Scalable Technology to Produce Pharmaceutical Grade Plasmid DNA for Gene Therapy

The use of gene therapy is a promising process for the prevention, treatment and cure of diseases such as cancer and acquired inmudeficiency syndrome (AIDS); increasing a considerable interest during the last decade (Prather et al., 2003). This process requires considerable amounts of plasmid DNA (pDNA) that should be homogeneous with respect to structural form and DNA sequence (O Kennedy et al., 2003). It was shown that naked DNA injected into muscle tissue is expressed in vivo; also the introduction of immunogenic sequences can result in animal vaccination against the encoded peptide (Vogel & Sarver 1995).
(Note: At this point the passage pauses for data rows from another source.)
(** * deepagents_ollama: the adapter's config sanitisation, the search tool's
    formatting and the memory-statistics query

    A shallow embedding of
      - [showroom/ollama_adapter.py]   ([DeepAgentsOllamaAdapter]),
      - [showroom/agent_deepagents.py] ([internet_search]),
      - [showroom/memory_utils.py]     ([clear_cuda_memory],
                                        [get_memory_stats]).

    Python dictionaries are finite maps ([gmap string _]); the dictionaries a
    caller can alias (the invocation configuration) live in an object store
    and are passed by reference, so that "copy" and "mutate" are different
    things in the model as they are in Python.  Code that can raise runs in a
    state-and-exception monad. *)

From Stdlib Require Import ZArith QArith Ascii String.
From stdpp Require Import gmap strings list fin_maps pretty.

Local Open Scope string_scope.
Local Open Scope list_scope.

(** ** Python values *)

(** The values that can sit in a configuration, a keyword argument, a request
    or a response.  [PList], [PTuple] and [PDict] are the instances of
    [list], [tuple] and [dict] (and of their subclasses); [PObj cls id] is an
    instance of any other class (a message, a patch object, ...). *)
#[warnings="-register-all"]
Inductive pyval : Type :=
  | PNone
  | PBool (b : bool)
  | PInt (z : Z)
  | PFloat (q : Q)
  | PStr (s : string)
  | PList (l : list pyval)
  | PTuple (l : list pyval)
  | PDict (d : gmap string pyval)
  | PObj (cls : string) (id : nat).

(** [v is None] *)
Definition is_None (v : pyval) : bool :=
  match v with PNone => true | _ => false end.

(** [isinstance(v, (list, tuple))] *)
Definition isinstance_list_tuple (v : pyval) : bool :=
  match v with PList _ | PTuple _ => true | _ => false end.

(** [isinstance(v, dict)] *)
Definition isinstance_dict (v : pyval) : bool :=
  match v with PDict _ => true | _ => false end.

(** The name [type(v)] prints with. *)
Definition class_name (v : pyval) : string :=
  match v with
  | PNone => "NoneType"
  | PBool _ => "bool"
  | PInt _ => "int"
  | PFloat _ => "float"
  | PStr _ => "str"
  | PList _ => "list"
  | PTuple _ => "tuple"
  | PDict _ => "dict"
  | PObj cls _ => cls
  end.

(** [f"{type(v)}"] *)
Definition type_repr (v : pyval) : string :=
  "<class '" ++ class_name v ++ "'>".

(** ** Exceptions *)

(** The classes of exception a call into a library can fail with.  All of
    them derive from [Exception]; [ModuleNotFoundError] derives from
    [ImportError].  The interpreter's own signals ([KeyboardInterrupt],
    [SystemExit]), which are no failure of the called code, are not
    modelled. *)
Inductive exn_class : Type :=
  | ImportError
  | ModuleNotFoundError
  | KeyError
  | TypeError
  | AssertionError
  | AttributeError
  | RuntimeError
  | ConnectionError.

Record exn : Type := mk_exn { exn_cls : exn_class; exn_msg : string }.

(** [isinstance(e, ImportError)], what [except ImportError] tests. *)
Definition is_ImportError (e : exn) : bool :=
  match exn_cls e with
  | ImportError | ModuleNotFoundError => true
  | _ => false
  end.

(** [str(e)] *)
Definition exn_str (e : exn) : string := exn_msg e.

Inductive outcome (A : Type) : Type :=
  | Ok (a : A)
  | Raise (e : exn).
Arguments Ok {A} a.
Arguments Raise {A} e.

(** ** The object store *)

(** A reference to a dictionary object is its index in the store. *)
Abbreviation ref := nat (only parsing).

Record world : Type := mk_world {
  heap : list (gmap string pyval);   (* the dictionary objects *)
  stdout : list string               (* the lines printed so far *)
}.

Definition set_heap (h : list (gmap string pyval)) (w : world) : world :=
  {| heap := h; stdout := stdout w |}.

(** The contents of the dictionary [r] refers to.  Every reference a Python
    program holds is live; the lemmas state that as [heap w !! r = Some d]. *)
Definition deref (w : world) (r : ref) : gmap string pyval :=
  default ∅ (heap w !! r).

(** The value a configuration argument stands for: [None], or the
    dictionary as it is now. *)
Definition config_value (config : option ref) (w : world) : pyval :=
  match config with
  | None => PNone
  | Some r => PDict (deref w r)
  end.

(** ** The monad: state and exceptions *)

Definition M (A : Type) : Type := world → outcome A * world.

Definition ret {A} (a : A) : M A := fun w => (Ok a, w).

Definition bind {A B} (m : M A) (f : A → M B) : M B :=
  fun w =>
    match m w with
    | (Ok a, w') => f a w'
    | (Raise e, w') => (Raise e, w')
    end.

Definition raise {A} (e : exn) : M A := fun w => (Raise e, w).

#[global] Instance M_ret : MRet M := @ret.
#[global] Instance M_bind : MBind M := λ A B f m, bind m f.

(** [print(line)] *)
Definition print (line : string) : M unit :=
  fun w => (Ok tt, {| heap := heap w; stdout := stdout w ++ [line] |}).

(** [dict(d)]: a new dictionary object with the same keys and the same
    values (a shallow copy). *)
Definition dict_copy (r : ref) : M ref :=
  fun w => (Ok (length (heap w)), set_heap (heap w ++ [deref w r]) w).

(** [k in d] *)
Definition dict_contains (r : ref) (k : string) : M bool :=
  fun w => (Ok (bool_decide (is_Some (deref w r !! k))), w).

(** [d[k]] *)
Definition dict_getitem (r : ref) (k : string) : M pyval :=
  fun w =>
    match deref w r !! k with
    | Some v => (Ok v, w)
    | None => (Raise (mk_exn KeyError k), w)
    end.

(** [d[k] = v] *)
Definition dict_setitem (r : ref) (k : string) (v : pyval) : M unit :=
  fun w => (Ok tt, set_heap (<[r := <[k := v]> (deref w r)]> (heap w)) w).

(** ** The adapter: [_sanitize_config] *)

(** The body of [if "overwrite" in sanitized: ...]. *)
Definition sanitize_overwrite (sanitized : ref) : M unit :=
  has ← dict_contains sanitized "overwrite";
  if has : bool then
    overwrite ← dict_getitem sanitized "overwrite";
    if negb (is_None overwrite) && negb (isinstance_list_tuple overwrite)
    then dict_setitem sanitized "overwrite" PNone
    else ret tt
  else ret tt.

(** The body of [if "configurable" in sanitized: ...]. *)
Definition sanitize_configurable (sanitized : ref) : M unit :=
  has ← dict_contains sanitized "configurable";
  if has : bool then
    configurable ← dict_getitem sanitized "configurable";
    if negb (is_None configurable) && negb (isinstance_dict configurable)
    then dict_setitem sanitized "configurable" (PDict ∅)
    else ret tt
  else ret tt.

(** [DeepAgentsOllamaAdapter._sanitize_config].  [config] is [None] or a
    reference to the caller's dictionary. *)
Definition _sanitize_config (config : option ref) : M (option ref) :=
  match config with
  | None => ret None
  | Some config =>
      sanitized ← dict_copy config;
      sanitize_overwrite sanitized;;
      sanitize_configurable sanitized;;
      ret (Some sanitized)
  end.

(** What [_sanitize_config] does to the contents of the dictionary, as a
    function on maps: the two conditional assignments. *)
Definition fix_overwrite (d : gmap string pyval) : gmap string pyval :=
  match d !! "overwrite" with
  | Some v =>
      if negb (is_None v) && negb (isinstance_list_tuple v)
      then <["overwrite" := PNone]> d else d
  | None => d
  end.

Definition fix_configurable (d : gmap string pyval) : gmap string pyval :=
  match d !! "configurable" with
  | Some v =>
      if negb (is_None v) && negb (isinstance_dict v)
      then <["configurable" := PDict ∅]> d else d
  | None => d
  end.

Definition sanitized_dict (d : gmap string pyval) : gmap string pyval :=
  fix_configurable (fix_overwrite d).

(** ** The adapter: the entry points that take a configuration *)

(** Iterating a generator to its end: the items it yields, how it ends
    (exhausted, or by an exception) and the state it leaves. *)
Definition Gen : Type := world → list pyval * outcome unit * world.

(** The interface of the wrapped model client ([ChatOllama]): the entry
    points the adapter delegates to.  [C] is the type of client objects.
    A coroutine ([ainvoke]) is modelled by the computation it runs when it is
    awaited. *)
Class Runnable (C : Type) : Type := {
  r_invoke : C → pyval → option ref → gmap string pyval → M pyval;
  r_stream : C → pyval → option ref → gmap string pyval → Gen;
  r_ainvoke : C → pyval → option ref → gmap string pyval → M pyval;
  r_with_config : C → option ref → gmap string pyval → M C
}.

(** The two fields of a [DeepAgentsOllamaAdapter]. *)
Record Adapter (C : Type) : Type := mk_adapter {
  ollama_model : C;
  model_name : string
}.
Arguments mk_adapter {C} _ _.
Arguments ollama_model {C} _.
Arguments model_name {C} _.

Section adapter.
Context {C : Type} `{!Runnable C}.

(** [DeepAgentsOllamaAdapter.invoke] *)
Definition invoke (self : Adapter C) (input : pyval) (config : option ref)
    (kwargs : gmap string pyval) : M pyval :=
  print ("[ADAPTER] invoke called with input type: " ++ type_repr input);;
  sanitized_config ← _sanitize_config config;
  result ← r_invoke (ollama_model self) input sanitized_config kwargs;
  print ("[ADAPTER] invoke returned: " ++ type_repr result);;
  ret result.

(** [DeepAgentsOllamaAdapter.stream]: a generator; its body runs when the
    caller iterates, and [yield from] hands over every item and the way
    the inner iteration ends. *)
Definition stream (self : Adapter C) (input : pyval) (config : option ref)
    (kwargs : gmap string pyval) : Gen :=
  fun w =>
    match (print ("[ADAPTER] stream called with input type: "
                  ++ type_repr input);;
           _sanitize_config config) w with
    | (Ok sanitized_config, w') =>
        r_stream (ollama_model self) input sanitized_config kwargs w'
    | (Raise e, w') => ([], Raise e, w')
    end.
In general, DNA-based vaccines are considered very safe due, in part, to the lack of genetic integration, and to the absence of specific immune response to the plasmid itself (Robinson, 2000), making its property very attractive. This approach was successfully tested for vaccination against several viral infections such as: West Nile virus vaccine licensed in 2005 by the USDA; in horses; is currently in phase II trial in humans; and the H5N1 influenza DNA vaccine currently undergoing phase I clinical trials (Phue, 2008). When the concept of a DNA vaccine first popped onto the scene in the early 1990s, it seemed too simple, too easy and too bizarre to be true. Regardless the considerable scientific effort over the past few years, no gene-therapy product has yet reached the market, at the moment. Only several clinical trials have been carried out and thousands of people have received (pDNA) without serious adverse effects (Prazeres et al., 1999). By virtue of the developments made recently in biotechnology and molecular medicine, the speculation of 20 years ago that gene technology would become a powerful tool to cure disease directly, has become reality (Schleef, 1999) and the market of one of these products would exceed US$45 billion. The trend toward testing DNA vaccines as part of combination trials can be seen in both the large vaccine producers like Merck, Aventis Pasteur and Wyeth as well as in smaller research companies (Powell, 2004). Although the processes of production for many genetherapy vectors have been developed in pharmaceutical companies, the information of large-scale pDNA production is scarce and usually not available to the scientific community (Xu et al., 2005).